DATA SHOWN:
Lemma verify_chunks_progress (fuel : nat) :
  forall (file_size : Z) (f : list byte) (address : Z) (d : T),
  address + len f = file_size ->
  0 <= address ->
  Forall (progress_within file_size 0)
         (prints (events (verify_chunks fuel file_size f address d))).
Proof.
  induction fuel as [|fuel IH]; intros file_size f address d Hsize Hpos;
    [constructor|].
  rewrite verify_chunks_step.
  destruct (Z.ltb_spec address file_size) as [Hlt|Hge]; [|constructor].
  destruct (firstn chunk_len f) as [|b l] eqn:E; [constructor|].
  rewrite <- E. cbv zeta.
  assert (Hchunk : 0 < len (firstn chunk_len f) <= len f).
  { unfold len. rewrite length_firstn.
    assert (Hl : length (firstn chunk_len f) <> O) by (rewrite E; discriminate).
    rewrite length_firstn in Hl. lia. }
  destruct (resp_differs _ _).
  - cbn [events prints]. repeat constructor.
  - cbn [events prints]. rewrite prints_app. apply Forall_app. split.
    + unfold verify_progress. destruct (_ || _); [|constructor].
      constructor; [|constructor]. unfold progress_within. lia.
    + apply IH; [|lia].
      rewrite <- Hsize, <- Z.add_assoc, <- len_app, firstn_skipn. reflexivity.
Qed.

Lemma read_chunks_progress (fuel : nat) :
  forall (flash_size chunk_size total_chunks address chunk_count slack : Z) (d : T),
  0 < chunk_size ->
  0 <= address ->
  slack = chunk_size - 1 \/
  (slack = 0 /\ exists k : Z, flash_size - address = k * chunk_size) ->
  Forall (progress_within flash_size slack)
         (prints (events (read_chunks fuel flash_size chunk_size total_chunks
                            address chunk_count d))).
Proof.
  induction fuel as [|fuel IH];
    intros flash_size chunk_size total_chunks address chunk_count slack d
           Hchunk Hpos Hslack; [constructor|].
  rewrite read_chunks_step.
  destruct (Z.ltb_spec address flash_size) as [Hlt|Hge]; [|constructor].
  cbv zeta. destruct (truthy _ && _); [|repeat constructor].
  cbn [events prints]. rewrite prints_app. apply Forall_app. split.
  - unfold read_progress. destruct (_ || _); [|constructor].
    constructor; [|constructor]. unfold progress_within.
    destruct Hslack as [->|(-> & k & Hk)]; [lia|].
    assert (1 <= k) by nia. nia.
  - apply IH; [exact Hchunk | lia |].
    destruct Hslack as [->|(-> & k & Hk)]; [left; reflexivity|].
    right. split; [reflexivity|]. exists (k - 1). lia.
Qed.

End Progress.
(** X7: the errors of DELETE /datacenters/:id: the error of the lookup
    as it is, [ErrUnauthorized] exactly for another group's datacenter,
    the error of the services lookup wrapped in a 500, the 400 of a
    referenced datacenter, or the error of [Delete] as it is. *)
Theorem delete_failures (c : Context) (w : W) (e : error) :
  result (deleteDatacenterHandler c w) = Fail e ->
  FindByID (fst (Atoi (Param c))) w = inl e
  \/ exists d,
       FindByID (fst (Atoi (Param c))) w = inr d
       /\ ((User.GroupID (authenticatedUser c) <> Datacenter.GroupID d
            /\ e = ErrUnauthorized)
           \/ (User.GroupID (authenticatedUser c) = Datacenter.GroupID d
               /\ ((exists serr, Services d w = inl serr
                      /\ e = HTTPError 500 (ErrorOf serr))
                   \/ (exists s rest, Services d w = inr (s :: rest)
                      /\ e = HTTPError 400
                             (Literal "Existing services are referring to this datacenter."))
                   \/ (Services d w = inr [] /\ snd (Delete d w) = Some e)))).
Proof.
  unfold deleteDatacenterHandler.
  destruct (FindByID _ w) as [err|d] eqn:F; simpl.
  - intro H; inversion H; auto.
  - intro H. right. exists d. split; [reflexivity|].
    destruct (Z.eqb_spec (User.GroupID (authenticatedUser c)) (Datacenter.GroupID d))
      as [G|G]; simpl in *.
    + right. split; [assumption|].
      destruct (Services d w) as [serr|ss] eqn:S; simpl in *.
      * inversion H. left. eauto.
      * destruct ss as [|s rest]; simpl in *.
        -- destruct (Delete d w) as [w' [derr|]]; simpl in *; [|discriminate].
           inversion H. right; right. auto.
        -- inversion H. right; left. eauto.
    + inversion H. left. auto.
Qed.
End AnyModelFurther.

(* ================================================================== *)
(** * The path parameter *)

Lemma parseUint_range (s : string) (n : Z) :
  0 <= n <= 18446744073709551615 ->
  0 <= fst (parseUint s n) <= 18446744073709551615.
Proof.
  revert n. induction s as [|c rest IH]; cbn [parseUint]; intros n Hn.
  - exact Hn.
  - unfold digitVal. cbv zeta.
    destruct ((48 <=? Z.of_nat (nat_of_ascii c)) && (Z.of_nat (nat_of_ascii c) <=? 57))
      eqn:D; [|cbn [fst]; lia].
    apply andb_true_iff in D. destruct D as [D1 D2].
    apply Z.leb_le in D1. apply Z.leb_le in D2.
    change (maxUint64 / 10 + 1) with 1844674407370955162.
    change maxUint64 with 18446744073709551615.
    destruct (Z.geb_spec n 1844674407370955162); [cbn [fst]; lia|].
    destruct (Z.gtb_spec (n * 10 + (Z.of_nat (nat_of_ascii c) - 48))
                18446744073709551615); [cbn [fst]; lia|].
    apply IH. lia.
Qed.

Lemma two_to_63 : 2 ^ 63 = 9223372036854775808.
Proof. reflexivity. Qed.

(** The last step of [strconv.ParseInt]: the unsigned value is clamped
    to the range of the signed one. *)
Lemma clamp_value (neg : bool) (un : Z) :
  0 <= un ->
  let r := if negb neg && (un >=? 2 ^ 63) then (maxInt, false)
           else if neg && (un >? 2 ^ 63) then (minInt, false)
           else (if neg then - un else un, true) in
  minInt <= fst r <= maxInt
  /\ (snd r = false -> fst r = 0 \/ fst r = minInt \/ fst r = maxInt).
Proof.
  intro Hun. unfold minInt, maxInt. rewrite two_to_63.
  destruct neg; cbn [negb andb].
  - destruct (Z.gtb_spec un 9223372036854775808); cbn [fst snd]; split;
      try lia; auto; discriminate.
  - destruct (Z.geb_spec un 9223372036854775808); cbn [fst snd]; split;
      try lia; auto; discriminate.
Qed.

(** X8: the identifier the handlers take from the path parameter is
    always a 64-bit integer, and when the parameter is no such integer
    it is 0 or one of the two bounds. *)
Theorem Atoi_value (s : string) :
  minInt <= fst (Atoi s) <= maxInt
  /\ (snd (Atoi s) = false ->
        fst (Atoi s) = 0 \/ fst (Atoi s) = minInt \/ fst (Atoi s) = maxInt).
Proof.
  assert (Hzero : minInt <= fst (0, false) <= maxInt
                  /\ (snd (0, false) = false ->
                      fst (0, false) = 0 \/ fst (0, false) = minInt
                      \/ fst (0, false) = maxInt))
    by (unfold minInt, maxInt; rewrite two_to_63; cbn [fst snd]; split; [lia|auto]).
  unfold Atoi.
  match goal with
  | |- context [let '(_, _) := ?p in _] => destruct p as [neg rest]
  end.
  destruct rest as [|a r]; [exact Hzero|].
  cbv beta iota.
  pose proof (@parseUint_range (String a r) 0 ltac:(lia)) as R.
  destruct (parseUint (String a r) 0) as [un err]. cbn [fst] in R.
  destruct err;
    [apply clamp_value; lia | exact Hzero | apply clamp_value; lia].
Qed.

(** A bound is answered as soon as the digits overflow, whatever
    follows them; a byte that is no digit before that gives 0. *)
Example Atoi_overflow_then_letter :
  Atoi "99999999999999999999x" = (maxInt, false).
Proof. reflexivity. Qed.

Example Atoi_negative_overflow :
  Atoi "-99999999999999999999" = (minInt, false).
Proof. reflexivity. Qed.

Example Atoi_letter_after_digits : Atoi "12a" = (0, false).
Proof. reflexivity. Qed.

TASK INSTRUCTIONS: When a line contains the string "GroupID", count that line; once every line of the records has been checked, state the count alone.

RESPONSE AREA: 3